12 de junho de 2018

OS “MORTOS” QUE AINDA VIVEM


Não me estou a referir, como crente, à vida além-túmulo. Não estou a fazer referência à memória dos que partiram e que estão vivos na perenidade das nossas mentes, enquanto viventes deste planeta.

Não tenho a pretensão de fazer reviver a lenda de D. Sebastião, naquela que fora a falta de certezas sobre a sua real morte, o que na altura redundou desesperadamente na esperança de que o rei pudesse retornar ao trono de Portugal, numa manhã de nevoeiro. Aceito, contudo, que o covilhanense Aires Teles de Meneses, Alcaide-mor da Covilhã que serviu na Índia e acompanhou posteriormente D. Sebastião, na Batalha de Alcácer Quibir, onde ficou prisioneiro, tivesse sido resgatado e regressado à Covilhã, encontrando-se sepultado na Igreja de Nossa Senhora da Conceição.

Mas também não posso deixar de manifestar a minha repulsa pelo facto de na altura em que escrevo esta crónica, tivesse sido objeto de um ato provocado por um vivo mas morto de espírito, aquando duma ação solidária de transporte de bens alimentícios do Banco Alimentar para uma instituição de Caridade, conjuntamente com mais dois colegas, ao ser abordado rispidamente e fora da habitual educação dos seus camaradas, polícias, com ar de excessiva autoridade para se fazer notar publicamente, quando terminávamos em correria o nosso trabalho voluntário, com a anuência e compreensão de dois ou três condutores à nossa retaguarda, que aguardavam com compreensão o términus do nosso trabalho. É que aquele vivo, mas morto de imaginação, certamente estaria com o estômago bem satisfeito enquanto nós, voluntariamente, procurávamos ir ao encontro de estômagos vazios. Ao invés desta sua conduta, já outros seus colegas, em situações similares, procuraram ajudar-nos na solução do trânsito.

No Público de 3 de junho, era dada a notícia de que o piloto russo desaparecido há 30 anos no Afeganistão, dado como morto, encontra-se ainda vivo e pretende regressar a casa. A aeronave havia sido derrubada durante a intervenção das tropas da ex-URSS no país, em 1987. É um facto que, por enquanto, não se sabe exatamente por que é que não deu sinais de vida durante estes anos.
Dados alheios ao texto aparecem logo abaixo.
(* ===== verification/Driver.v ===== *)
(** * The driver task

    [crates/core/src/session/driver.rs]: the task that owns the socket.  It accepts one command
    at a time, writes its messages, and interprets the server's messages against the command in
    flight until [ReadyForQuery], when it answers the command on its reply channel.

    A reply channel is a [Chan]; what is sent on it is recorded in [replies].  The transport
    (tokio's write half) is the interface [Transport]. *)
From S2P Require Import Prelude Bytes Text Error Backend.
From S2P Require Frontend.
From S2P Require Import Frontend.

Local Open Scope Z_scope.
Local Open Scope str_scope.

(** ** Data *)

(** The write half of the socket. *)
Class Transport := {
  Socket : Type;
  write_all : bytes → SE Socket str unit;
  shutdown_write : SE Socket str unit;
}.

(** The sender half of a oneshot channel: the one a caller waits on, or one whose receiver is
    already gone ([oneshot::channel().0]). *)
Inductive Chan := Caller (id : nat) | Orphan.

#[export] Instance Chan_eq_dec : EqDecision Chan.
Proof. solve_decision. Defined.

Abbreviation RawRows := (list (list (option bytes))).

Record ExtendedOutcome := mk_extended { rows : RawRows; command_tag : option str }.
Record PrepareOutcome := mk_prepare { param_oids : list Z; row_fields : list RowField }.
Record PortalBatch := mk_batch { batch_rows : RawRows; has_more : bool }.
Record CopyInOutcome := mk_copy_in { copy_tag : str }.

Inductive Command :=
  | CSimpleQuery (sql : str) (reply : Chan)
  | CExtendedQuery (sql : str) (params : list (option bytes)) (param_formats result_formats : list Z)
      (expected_columns : option Z) (reply : Chan)
  | CCopyIn (sql : str) (data : list bytes) (reply : Chan)
  | CPrepare (name sql : str) (oids : list Z) (reply : Chan)
  | CExecutePrepared (stmt_name : str) (params : list (option bytes))
      (param_formats result_formats : list Z) (expected_columns : option Z) (reply : Chan)
  | CBindPortal (portal_name stmt_name : str) (params : list (option bytes))
      (param_formats result_formats : list Z) (reply : Chan)
  | CExecutePortal (portal_name : str) (max_rows : Z) (reply : Chan)
  | CClosePortal (name : str) (reply : Chan)
  | CCloseStatement (name : str) (reply : Chan)
  | CClose (reply : Chan).

Inductive Pending :=
  | SimpleQuery (reply : Chan) (results : list RawRows) (current_rows : RawRows)
      (current_fields : option (list RowField)) (error : option Error)
  | Extended (reply : Chan) (expected_columns : option Z) (rows : RawRows)
      (command_tag : option str) (error : option Error)
  | CopyIn (reply : Chan) (data : list bytes) (command_tag : option str) (error : option Error)
  | Prepare (reply : Chan) (param_oids : option (list Z)) (row_fields : option (list RowField))
      (error : option Error)
  | ExecutePrepared (reply : Chan) (expected_columns : option Z) (rows : RawRows)
      (command_tag : option str) (error : option Error)
  | BindPortal (reply : Chan) (error : option Error)
  | ExecutePortal (reply : Chan) (rows : RawRows) (has_more : bool) (error : option Error)
  | ClosePortal (reply : Chan) (error : option Error)
  | CloseStatement (reply : Chan) (error : option Error)
  | Close (reply : Chan).
Lemma start_obligations c d :
  pending d = None → obligations (start c d).2 = answered d ++ command_owed c ++ queued d.
Proof.
  intros Hpend. unfold start. destruct (command_plan c) as [[build p]|] eqn:Hc.
  - apply command_plan_owed in Hc as [??]. by apply start_with_obligations.
  - rewrite start_close_obligations by done. by destruct c.
Qed.

(** ** A message keeps what is owed *)

Lemma dispatch_keeps p msg p' :
  dispatch p msg = Keep p' →
  pending_chan p' = pending_chan p ∧ pending_reply_kind p' = pending_reply_kind p.
Proof. by destruct p, msg; cbn; intros [= <-]. Qed.

Lemma dispatch_answers p msg r :
  dispatch p msg = Answer r →
  reply_kind r = pending_reply_kind p ∧ ∃ status, msg = ReadyForQuery status.
Proof. destruct p, msg; cbn; intros [= <-]; eauto. Qed.

Lemma on_message_dispatch_obligations msg d :
  obligations (on_message_dispatch msg d).2 = obligations d.
Proof.
  unfold on_message_dispatch. destruct (pending d) as [p|] eqn:Hp; [|done].
  destruct (dispatch p msg) as [p'|r|] eqn:Hd; [| |done].
  - apply dispatch_keeps in Hd as [Hc Hk]. unfold obligations, in_flight. cbn. by rewrite Hp, Hc, Hk.
  - apply dispatch_answers in Hd as [Hk _]. cbn [snd]. unfold obligations.
    rewrite answered_send, in_flight_send, queued_send, Hk. unfold in_flight. cbn.
    rewrite Hp. by rewrite <- app_assoc.
Qed.
(* ===== verification/Startup.v ===== *)
(** * Connection startup and authentication

    [crates/core/src/session/startup.rs]: the sequential conversation from the startup message
    to the first [ReadyForQuery], on the connection [connect_transport] returned.

    The read half of the socket is the list of what its successive reads return; a read of no
    bytes, or no read left, is end of file.  The random generator is a sequence of draws. *)
From S2P Require Import Prelude Bytes Text Error Backend Frontend Driver Scram Tls.

Local Open Scope Z_scope.
Local Open Scope str_scope.

(** ** Reading messages: [StartupIo::read_message] *)
Abbreviation Reads := (list (result str bytes)).

Fixpoint next_message (rx : bytes) (reads : Reads) : result Error BackendMessage * bytes * Reads :=
  match decode rx with
  | (Ok (Some m), rx) => (Ok m, rx, reads)
  | (Err e, rx) => (Err e, rx, reads)
  | (Ok None, rx) =>
    match reads with
    | [] => (Err closed, rx, [])
    | Err e :: reads => (Err (Io e), rx, reads)
    | Ok [] :: reads => (Err closed, rx, reads)
    | Ok chunk :: reads => next_message (rx ++ chunk) reads
    end
  end.

Section startup.
Context `{FrontendApi} `{Transport} `{Crypto}.

(** [{msg:?}]: the derived [Debug] rendering of a message, only used inside error texts. *)
Variable debug_message : BackendMessage → str.

(** The random generator: the bytes of its [n]th draw. *)
Variable rng : nat → bytes.

Record StartupIo := mk_io {
  io_sock : Socket;
  io_reads : Reads;
  rx_buf : bytes;
  tx_buf : bytes;
  io_binding : ChannelBindingState;
  io_draws : nat;
}.

Abbreviation IO := (SE StartupIo Error).

Definition io_read_message : IO BackendMessage := λ io,
  let '(r, rx, reads) := next_message (rx_buf io) (io_reads io) in
  (r, mk_io (io_sock io) reads rx (tx_buf io) (io_binding io) (io_draws io)).

Definition io_flush : IO unit := λ io,
  match write_all (tx_buf io) (io_sock io) with
  | (Ok _, s) => (Ok tt, mk_io s (io_reads io) (rx_buf io) [] (io_binding io) (io_draws io))
  | (Err e, s) => (Err (Io e), mk_io s (io_reads io) (rx_buf io) (tx_buf io) (io_binding io) (io_draws io))
  end.

(** [io.tx_buf.clear()] and a message writer. *)
Definition io_write (w : Writer Error) : IO unit := λ io,
  let '(r, b) := w [] in
  (r, mk_io (io_sock io) (io_reads io) (rx_buf io) b (io_binding io) (io_draws io)).

Definition io_send (w : Writer Error) : IO unit := io_write w;; io_flush.

(** [rand::thread_rng().fill_bytes] *)
Definition io_draw : IO bytes := λ io,
  (Ok (rng (io_draws io)),
   mk_io (io_sock io) (io_reads io) (rx_buf io) (tx_buf io) (io_binding io) (S (io_draws io))).
Definition io_get_binding : IO ChannelBindingState := λ io, (Ok (io_binding io), io).

(** ** Choosing the SCRAM mechanism *)
Definition select_scram_client (mechanisms : list str) (binding : ChannelBindingState)
    (pw : str) : result Error ScramClient :=
  if bool_decide (SCRAM_SHA_256_PLUS ∈ mechanisms) then
    match binding with
    | Available b => Ok (mk_client pw (Some b))
    | Unavailable => Err (UnsupportedAuth
        "server offered SCRAM-SHA-256-PLUS but TLS channel binding data is unavailable")
    | Failed reason => Err (UnsupportedAuth
        ("server offered SCRAM-SHA-256-PLUS but channel binding setup failed: " ++ reason))
    end
  else if bool_decide (SCRAM_SHA_256 ∈ mechanisms) then Ok (ScramClient_new pw)
  else Err (UnsupportedAuth
    ("server offered [" ++ join ", " (map debug_str mechanisms)
     ++ "]; only SCRAM-SHA-256 and SCRAM-SHA-256-PLUS are supported")).
Lemma multirange_round_trip_lemma rs ps slots rest :
  stops_at_errors → Forall range_ok rs →
  encode (enc (multirange c)) rs ps = (Ok tt, ps ++ slots) →
  decode (Codec.dec (multirange c)) (slots ++ rest) = Ok rs.
Proof.
  intros Hstop Hrs (b & Hb & ->)%push_result_Ok. cbn. unfold multirange_decode. cbn.
  destruct (range_checks c "multirange" _) as [oid|] eqn:Hoid; [|done]. cbn in Hb |- *.
  apply range_checks_Ok in Hoid.
  apply result_bind_Ok in Hb as (count & Hc & Hb). apply result_bind_Ok in Hb as (bs & Hbs & [= <-]).
  apply i32_len_Ok in Hc as [Hc4 Hc]. rewrite get_bytes_app by done. cbn [mbind result_bind].
  rewrite Hc, (proj2 (Z.ltb_ge _ _)) by lia. rewrite Nat2Z.id.
  rewrite <- (app_nil_r (concat bs)), (decode_ranges_encoded oid rs bs []) by done. done.
Qed.

End round_trips.

(** ** An instance of the interface

    Any injective byte encoding of the crate's data will do to show the laws can be met. *)
Fixpoint pos_bytes (p : positive) : bytes :=
  match p with xH => [] | xO p => x00 :: pos_bytes p | xI p => x01 :: pos_bytes p end.
Fixpoint bytes_pos (b : bytes) : positive :=
  match b with
  | [] => xH
  | x :: b => if byte_is x 0 then xO (bytes_pos b) else xI (bytes_pos b)
  end.

Lemma bytes_pos_bytes p : bytes_pos (pos_bytes p) = p.
Proof. induction p; cbn; by rewrite ?IHp. Qed.

Definition to_code {A} `{Countable A} (a : A) : bytes := pos_bytes (countable.encode a).
Definition of_code {A} `{Countable A} (b : bytes) : option A := countable.decode (bytes_pos b).

Lemma of_to_code {A} `{Countable A} (a : A) : of_code (to_code a) = Some a.
Proof. unfold of_code, to_code. by rewrite bytes_pos_bytes, countable.decode_encode. Qed.

Definition bound_code (b : RangeBound bytes) : Z * bytes :=
  match b with Inclusive v => (1, v) | Exclusive v => (2, v) | Unbounded => (0, []) end.
Definition code_bound (x : Z * bytes) : RangeBound (option bytes) :=
  if x.1 =? 1 then Inclusive (Some x.2) else if x.1 =? 2 then Exclusive (Some x.2) else Unbounded.

#[export] Instance toy_pg_types : PgTypes := {
  array_to_sql dims oid elems :=
    es ← map_result id elems;
    Ok (to_code (map (λ d, (dim_len d, lower_bound d)) dims, oid, es));
  array_from_sql b :=
    match of_code b with
    | Some (dims, oid, es) => Ok (mk_pg_array oid (Ok (map (λ x, mk_dim x.1 x.2) dims)) (Ok es))
    | None => Err "invalid array"
    end;
  empty_range_to_sql := to_code (None : option ((Z * bytes) * (Z * bytes)));
  range_to_sql l u := l ← l; u ← u; Ok (to_code (Some (bound_code l, bound_code u)));
  range_from_sql b :=
    match of_code b with
    | Some (Some (l, u)) => Ok (NonEmpty (code_bound l) (code_bound u))
    | Some None => Ok Empty
    | None => Err "invalid range"
    end;
}.

Lemma map_result_id_Ok {E A} (es : list A) : map_result (E := E) id (map Ok es) = Ok es.
Proof. apply map_result_Ok. by induction es; constructor. Qed.

#[export] Instance toy_pg_laws : PgTypesLaws.
Proof.
  split.
  - intros dims oid elems b. unfold array_to_sql, toy_pg_types. rewrite map_result_id_Ok.
    intros [= <-]. cbn. rewrite of_to_code, map_map.
    match goal with |- context [map ?f dims] => assert (map f dims = dims) as -> end; [|done].
    induction dims as [|[l b] dims IH]; [done|]. cbn in *. by rewrite IH.
  - cbn. by rewrite of_to_code.
  - intros l u b. cbn. intros [= <-]. rewrite of_to_code. by destruct l, u.
Qed.

Lemma toy_stops_at_errors : stops_at_errors.
Proof.
  split.
  - intros dims oid elems b. cbn. intros (es & Hes%map_result_Ok & _)%result_bind_Ok. exists es.
    induction Hes as [|e a elems es He _ IH]; cbn in *; [done|]. unfold id in He. by subst.
  - intros l u b. cbn. destruct l as [l|], u as [u|]; try done. eauto.
Qed.

Definition sample_ranges : list (Range Z) :=
  [NonEmpty (Inclusive 1) (Exclusive 5); Empty; NonEmpty Unbounded (Inclusive 9)].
É, indubitavelmente, estranho!

Sobre os mortos da Primeira Grande Guerra e, depois da década de sessenta, no que diz respeito aos antigos Combatentes do Ultramar, houve casos insólitos de indivíduos dados como mortos e que, mais tarde, surgiram vivos. Recordo numa reportagem dum dos canais televisivos, um antigo combatente, numa das terras deste Portugal, a reclamar que ele estava ali vivo, era ele mesmo e não o que constava com o seu nome e datas de nascimento e falecimento,  na tabuleta duma sepultura que indicava. Erros da história. E os problemas com a rejeição das suas famílias, algumas já tendo reconstituído as mesmas com outros parceiros?!

Tenho um amigo que integra o nosso grupo de casais que se reúne frequentemente. Conforme contei em tempos, é um outro dos que fora dado como morto, mas que depois se verificou estar vivo. Aquando dum acidente de viação conjuntamente com outros colegas que se faziam transportar na mesma viatura, durante uma deslocação no tempo do serviço militar obrigatório, um grave acidente era noticiado nos jornais sobre a situação de três feridos graves e um morto, que era este nosso amigo. Já se encontrava na morgue para ser autopsiado quando o funcionário da mesma que ia recolher o considerado “cadáver” lhe vê cair o braço da mesa de pedra onde se encontrava depositado, dando sinal de vida. Afinal, descuidadamente, não havia um morto. O suposto morto estava vivo e é hoje um grande companheiro na nossa amizade.

Há tempos também nos foi dada indicação de uma pessoa que havia falecido. Todas as indicações recaiam nesse indivíduo. Qual o meu espanto quando consultava a necrologia num dos locais habituais, já próximo da noite, e, olhando para o lado, vejo essa pessoa, supostamente a encontrar na necrologia, sentada numas escadas, de telemóvel na mão…

Há, de facto, situações estranhas, mas sempre é bom o grito de alegria pelos vivos que “deixaram” de estar mortos.

É pena que hoje, por este nosso país, ainda nos deparemos não com mortos que felizmente “ressuscitaram”, só tendo surgido o acontecimento por lapsos profissionais ou de outra vertente qualquer, mas sim, sem surpresa a existência de muitos mortos-vivos.